Lieut.-Commander KENWORTHY

We are discussing it.

Mr. BRIDGEMAN

We are not discussing it in that sort of atmosphere at ail. We are discussing it on the basis which hon. Gentlemen have talked about, namely, parity. We have to decide on some form of achieving that. The statement that we were determined to have an unlimited number of smaller cruisers is entirely falsified by our action at the Geneva Conference, and the Americans know perfectly well that we can agree to a limit of the smaller category as soon as we know what the larger one- is to be. There is another point which, I think, has escaped observation, and that is that these Anglo-French proposals were intended to be carried out in two stages. In the second stage the different nations were to fix the actual amount of ships in the various categories that they intended to build. I do not think there would have been very much difficulty in arriving at an agreement upon a building programme which was only to last for the period for which the Convention was to be signed. There was a chance of getting an agreement simply on the ground of everybody saying what maximum they would be likely to adopt, whether it be five or six years or whatever period of years they liked to name. We are ready to lay our cards on the table with regard to that matter, and I think that other countries might do the same. At any rate, that would have been possible under the Anglo-French plan.

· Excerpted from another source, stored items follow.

(** X20.  A [total_money] that does not fit in 64 bits is refused by the
    server: in a quiet world [save_player] answers 500 with the driver's
    out-of-range error and the table is left as it was, whether or not the
    player has a row. *)
Theorem money_out_of_range_is_refused player_id d w :
  quiet w ->
  adaptable (UpsertPlayer player_id d) = true ->
  PlayerData.total_money d < - 2 ^ 63 \/ 2 ^ 63 <= PlayerData.total_money d ->
  fst (save_player player_id d w) =
    inl (HTTPException 500 (str NumericValueOutOfRange))
  /\ players (snd (save_player player_id d w)) = players w.
Proof.
  intros Hq Ha Hm. rewrite (save_player_quiet _ _ _ Hq).
  assert (Hr : refusal player_id d = Some NumericValueOutOfRange).
  { unfold refusal. rewrite Ha. cbn [negb].
    replace (fits d) with false; [reflexivity|].
    symmetry. unfold fits, bigint.
    apply Bool.andb_false_iff. left. apply Bool.andb_false_iff. left.
    apply Bool.andb_false_iff.
    destruct Hm as [Hm | Hm]; [left; apply Z.leb_gt | right; apply Z.ltb_ge];
      lia. }
  rewrite Hr. split; reflexivity.
Qed.

Lemma money_out_of_range_is_refused_witness :
  fst (save_player "alice" (PlayerData.mk (2 ^ 63) 0 0 [] []) two_players) =
    inl (HTTPException 500 (str NumericValueOutOfRange))
  /\ players
       (snd (save_player "alice" (PlayerData.mk (2 ^ 63) 0 0 [] [])
               two_players)) = players two_players.
Proof.
  apply (money_out_of_range_is_refused "alice"
           (PlayerData.mk (2 ^ 63) 0 0 [] []) two_players).
  - split; reflexivity.
  - reflexivity.
  - right. simpl. lia.
Defined.

(** ** Save and reset under concurrent writers *)

Lemma accepted_refusal player_id d :
  accepted player_id d -> refusal player_id d = None.
Proof.
  intros [Ha Hs]. unfold refusal. rewrite Ha, (small_fits _ Hs). reflexivity.
Qed.












(** ** What a save leaves alone, and saving twice *)




(** Overwriting with the payload the rows already hold changes only
    [updated_at], wherever the new versions are written. *)
Lemma overwrite_again player_id d now t :
  (forall r, In r t -> Row.player_id r = player_id ->
             but_updated_at (overwrite d now r) = but_updated_at r) ->
  Permutation (map but_updated_at (update_where player_id (overwrite d now) t))
    (map but_updated_at t).
Proof.
  intros Hsame. unfold update_where. rewrite map_app, map_map.
  rewrite (map_ext_in (fun x => but_updated_at (overwrite d now x))
             but_updated_at).
  - rewrite <- map_app. apply Permutation_map, filter_partition.
  - intros r Hr. apply filter_In in Hr. destruct Hr as [Hr Hid].
    apply Hsame; [exact Hr | now apply has_id_iff].
Qed.

(** X10.  Saving the same payload again, at any later time, changes nothing
    but [updated_at]: in a quiet world, for a payload the driver and the
    server take, the table after the second save holds the rows of the table
    after the first, equal in every other column, and the player's rows
    carry the time of the second save. *)
Theorem save_player_twice w player_id data later :
  quiet w ->
  accepted player_id data ->
  let once := snd (save_player player_id data w) in
  let twice := snd (save_player player_id data (at_time later once)) in
  Permutation (map but_updated_at (players twice))
    (map but_updated_at (players once))
  /\ (forall r, In r (players twice) -> Row.player_id r = player_id ->
                Row.updated_at r = Some later).
Proof.
  intros Hq Hacc once twice. subst once twice.
  pose proof (accepted_refusal _ _ Hacc) as Hr.
  rewrite (save_player_quiet _ _ _ Hq). rewrite Hr. cbn [snd].
  rewrite save_player_quiet by (split; reflexivity). rewrite Hr.
  cbn [snd players db_now at_time].
  set (t1 := upserted player_id data (db_now w) (players w)).
  assert (Hex : existsb (has_id player_id) t1 = true)
    by apply upserted_present.
  unfold upserted at 1 2. rewrite Hex. split.
  - apply overwrite_again. intros r Hin Hid.
    destruct (upserted_rows _ _ _ _ _ Hin Hid) as (Hm & Hc & Hs & Hp & Ha).
    unfold but_updated_at, overwrite. simpl.
    now rewrite Hm, Hc, Hs, Hp, Ha.
  - intros r Hin Hid.
    destruct (update_where_rows _ _ _ _ Hin Hid) as [x [_ [_ ->]]].
    reflexivity.
Qed.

It has been said that by this proposal we were reserving some great advantage to ourselves, because we had such a large number of merchantmen that could he armed in the event of war. I do not think it will be found that serious naval opinion, and in this I include the opinion expressed this evening by the hon. and gallant Member for Central Hull. (Lieut.-Commander Kenworthy), will say that any merchantman, armed with a 6-inch gun, would have the slightest chance against a cruiser armed with a 6-inch gun, or even with a gun of smaller calibre. An armed merchantman has no mechanical loading apparatus, she can only fire three or four guns as against six, eight, ten or more that can be discharged from an armed cruiser; her pace is much less, her armour plating does not exist and her magazine and her engines are unprotected. Therefore, to say that a merchantman, armed with a 6-inch gun, cannot be dealt with perfectly easily by a warship armed with a 6-inch gun, is not borne out by any reliable naval authority. There is some experience from the War in proof of this statement. There are two particular instances which I might quote in substantiation of my argument. At the Battle of Coronel, the "Otranto," a merchantman armed with 6-inch guns, was thought to be so inferior to a German armed cruiser, armed with 4.1 guns, that she was left out of the battle. The "Kaiser Wilhelm der Grosse" was destroyed in a very few minutes by a very old cruiser, "High-flyer." Therefore, as far as experience goes it bears out my contention that an armed merchantman has not the slightest chance against a cruiser with the same or even with a smaller calibre of gun.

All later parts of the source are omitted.